Aim of the task —
Copy every line from the material below that holds "arrays".

Data for this exercise —
****************************************

(** * Collaborative canvas: the server-side session state engine

    A shallow embedding of the server of the collaborative drawing canvas
    ([server/drawing-state.js], [server/rooms.js] and the connection handler
    of the server entry point) together with the properties of its per-room
    operation log, its rooms and its message handlers.

    Conventions of the embedding:
    - a JavaScript object with primitive fields is a finite map from
      property names to values ([JS.obj]); an array is a list whose head is
      index 0, [push] appends at the end, [shift] drops the head and [pop]
      drops the last element;
    - a [Map] is an association list in insertion order with unique keys;
    - [Date.now()] and [uuidv4()] are inputs of the operation that calls
      them ([now], [uuid]);
    - objects that are shared by reference (rooms) live in a store and are
      named by their address;
    - what a handler sends is returned as a trace of [ws.send] calls. *)

From Stdlib Require Import ZArith Lia.
From stdpp Require Import gmap strings list.

Open Scope string_scope.
Open Scope nat_scope.
Open Scope list_scope.
Open Scope stdpp_scope.

(** ** JavaScript values *)

Module JS.

(** Primitive values. Numbers are the integers (JSON text cannot denote
    NaN or an infinity); nested objects and arrays are not values of this
    type. *)
Inductive value : Type :=
| Undefined
| Null
| Bool (b : bool)
| Num (n : Z)
| Str (s : string).

#[global] Instance value_eq_dec : EqDecision value.
Proof. solve_decision. Defined.

(** [ToBoolean]. *)
Definition truthy (v : value) : bool :=
  match v with
  | Undefined | Null => false
  | Bool b => b
  | Num n => negb (n =? 0)%Z
  | Str s => negb (String.eqb s "")
  end.

(** [a === b] on primitives. *)
Definition strict_eq (a b : value) : bool := bool_decide (a = b).

(** [a || b]. *)
Definition or_else (a b : value) : value := if truthy a then a else b.

(** An object with primitive fields. *)
Abbreviation obj := (gmap string value).

(** [o.k]: the value of the property, [undefined] when it is absent. *)
Definition get (o : obj) (k : string) : value := default Undefined (o !! k).

(** [k in o]: the property is present, whatever its value. None of the
    names the server tests is a property of [Object.prototype]. *)
Definition has (k : string) (o : obj) : bool := bool_decide (is_Some (o !! k)).

(** [{...a, ...b}]: the properties of the later spread win. *)
Definition spread (a b : obj) : obj := b ∪ a.

(** [arr.findIndex(p)], [None] standing for [-1]. *)
Fixpoint findIndex {A : Type} (p : A -> bool) (arr : list A) : option nat :=
  match arr with
  | [] => None
  | x :: rest => if p x then Some 0 else S <$> findIndex p rest
  end.

(** [arr.pop()]: the last element and the shortened array. *)
Definition pop {A : Type} (arr : list A) : option (A * list A) :=
  match last arr with
  | Some x => Some (x, removelast arr)
  | None => None
  end.

(** [arr.includes(v)]. *)
Definition includes (arr : list value) (v : value) : bool :=
  existsb (strict_eq v) arr.

(** An object literal [{k1: v1, k2: v2, ...}]: the properties are defined
    from left to right, a repeated name keeps the value written last. *)
Definition literal (props : list (string * value)) : obj :=
  foldl (fun o kv => <[kv.1 := kv.2]> o) ∅ props.

(** How a call ends: with a result or with a thrown error. *)
Inductive completion (A : Type) : Type :=
| Return (a : A)
| Throw (err : string).
Arguments Return {A} a.
Arguments Throw {A} err.

(** Evaluating the identifier [x] in a scope: unbound names throw. *)
Definition ident (scope : obj) (x : string) : completion value :=
  match scope !! x with
  | Some v => Return v
  | None => Throw (String.append "ReferenceError: " (String.append x " is not defined"))
  end.

(** ** [Map] as an association list in insertion order *)

Section Map.
Context {K V : Type} `{EqDecision K}.

Fixpoint Map_get (k : K) (m : list (K * V)) : option V :=
  match m with
  | [] => None
  | (k', v) :: rest => if decide (k' = k) then Some v else Map_get k rest
  end.

Definition Map_has (k : K) (m : list (K * V)) : bool :=
  bool_decide (is_Some (Map_get k m)).

(** [m.set(k, v)]: an existing key keeps its position. *)
Fixpoint Map_set (k : K) (v : V) (m : list (K * V)) : list (K * V) :=
  match m with
  | [] => [(k, v)]
  | (k', v') :: rest =>
      if decide (k' = k) then (k, v) :: rest else (k', v') :: Map_set k v rest
  end.

Definition Map_delete (k : K) (m : list (K * V)) : list (K * V) :=
  filter (fun kv => kv.1 <> k) m.

Definition Map_keys (m : list (K * V)) : list K := m.*1.
End Map.

End JS.

Import JS.

(** ** [server/drawing-state.js] *)

Module DrawingState.

Record t : Type := mk {
  drawingHistory : list obj;
  operationHistory : list obj;
  operationStack : list obj;
  redoStack : list obj;
  maxHistorySize : nat;
  createdAt : Z
}.

#[global] Instance t_eq_dec : EqDecision t.
Proof. solve_decision. Defined.

(** [constructor()]. *)
Definition new (now : Z) : t :=
  {| drawingHistory := []; operationHistory := []; operationStack := [];
     redoStack := []; maxHistorySize := 500; createdAt := now |}.

Definition requiredBaseFields : list string := ["type"; "userId"; "timestamp"].
Definition validTypes : list value := [Str "DRAW"; Str "ERASE"; Str "CLEAR_CANVAS"].
Definition requiredDrawFields : list string := ["x0"; "y0"; "x1"; "y1"; "color"; "size"].
Definition requiredEraseFields : list string := ["x0"; "y0"; "x1"; "y1"; "size"].

(** The loop [for (const field of fields) if (!(field in operation)) return false]. *)
Definition has_fields (fields : list string) (operation : obj) : bool :=
  forallb (fun field => has field operation) fields.

Definition validateOperation (operation : obj) : bool :=
  if negb (has_fields requiredBaseFields operation) then false
  else if negb (includes validTypes (get operation "type")) then false
  else if strict_eq (get operation "type") (Str "DRAW")
          && negb (has_fields requiredDrawFields operation) then false
  else if strict_eq (get operation "type") (Str "ERASE")
          && negb (has_fields requiredEraseFields operation) then false
  else true.

(** [{...operation, id: operation.operationId || uuidv4(), addedAt: Date.now()}]. *)
Definition enrich (uuid : string) (now : Z) (operation : obj) : obj :=
  <["addedAt" := Num now]>
    (<["id" := or_else (get operation "operationId") (Str uuid)]> operation).

Definition addOperation (uuid : string) (now : Z) (operation : obj) (st : t)
  : t * bool :=
  if negb (validateOperation operation) then (st, false)
  else
    let enrichedOp := enrich uuid now operation in
    let pushed := drawingHistory st ++ [enrichedOp] in
    let trimmed :=
      if maxHistorySize st <? length pushed then tail pushed else pushed in
    ({| drawingHistory := trimmed;
        operationHistory := operationHistory st;
        operationStack := operationStack st ++ [operation];
        redoStack := [];
        maxHistorySize := maxHistorySize st;
        createdAt := createdAt st |}, true).

(** The audit record [{type: 'UNDO', ...undoOp, removedOperationId, timestamp}]. *)
Definition undoRecord (now : Z) (undoOp : obj) : obj :=
  <["timestamp" := Num now]>
    (<["removedOperationId" := get undoOp "operationId"]>
       (spread {["type" := Str "UNDO"]} undoOp)).

Definition recordUndo (now : Z) (undoOp : obj) (st : t) : t * bool :=
  match findIndex (fun op => strict_eq (get op "id") (get undoOp "operationId"))
                  (drawingHistory st) with
  | None => (st, false)
  | Some operationIndex =>
      (* splice(operationIndex, 1)[0]; the index found is always in range *)
      match drawingHistory st !! operationIndex with
      | None => (st, false)
      | Some removedOperation =>
          ({| drawingHistory := delete operationIndex (drawingHistory st);
              operationHistory := operationHistory st ++ [undoRecord now undoOp];
              operationStack := operationStack st;
              redoStack := redoStack st ++ [removedOperation];
              maxHistorySize := maxHistorySize st;
              createdAt := createdAt st |}, true)
      end
  end.

(** The audit record [{type: 'REDO', ...redoOp, readdedOperationId, timestamp}]. *)
Definition redoRecord (now : Z) (redoOp operation : obj) : obj :=
  <["timestamp" := Num now]>
    (<["readdedOperationId" := get operation "id"]>
       (spread {["type" := Str "REDO"]} redoOp)).

Definition recordRedo (now : Z) (redoOp : obj) (st : t) : t * bool :=
  match pop (redoStack st) with
  | None => (st, false)
  | Some (operation, rest) =>
      ({| drawingHistory := drawingHistory st ++ [operation];
          operationHistory := operationHistory st ++ [redoRecord now redoOp operation];
          operationStack := operationStack st;
          redoStack := rest;
          maxHistorySize := maxHistorySize st;
          createdAt := createdAt st |}, true)
  end.

(** [getHistory()] and [getOperationHistory()]: copies of the arrays. *)
Definition getHistory (st : t) : list obj := drawingHistory st.
Definition getOperationHistory (st : t) : list obj := operationHistory st.

Definition clear (st : t) : t :=
  {| drawingHistory := []; operationHistory := []; operationStack := [];
     redoStack := []; maxHistorySize := maxHistorySize st;
     createdAt := createdAt st |}.

(** [getUserOperations(userId)]. *)
Definition getUserOperations (userId : value) (st : t) : list obj :=
  filter (fun op => get op "userId" = userId) (drawingHistory st).

(** What [export()] returns, without its [stats] (diagnostics, one of
    them a fractional size in kilobytes). *)
Record Exported : Type := mkExported {
  ex_drawingHistory : list obj;
  ex_operationHistory : list obj;
  exportedAt : Z
}.

Definition export (now : Z) (st : t) : Exported :=
  {| ex_drawingHistory := getHistory st;
     ex_operationHistory := getOperationHistory st;
     exportedAt := now |}.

****************************************

Completed exercise —
    NaN or an infinity); nested objects and arrays are not values of this
(** [getHistory()] and [getOperationHistory()]: copies of the arrays. *)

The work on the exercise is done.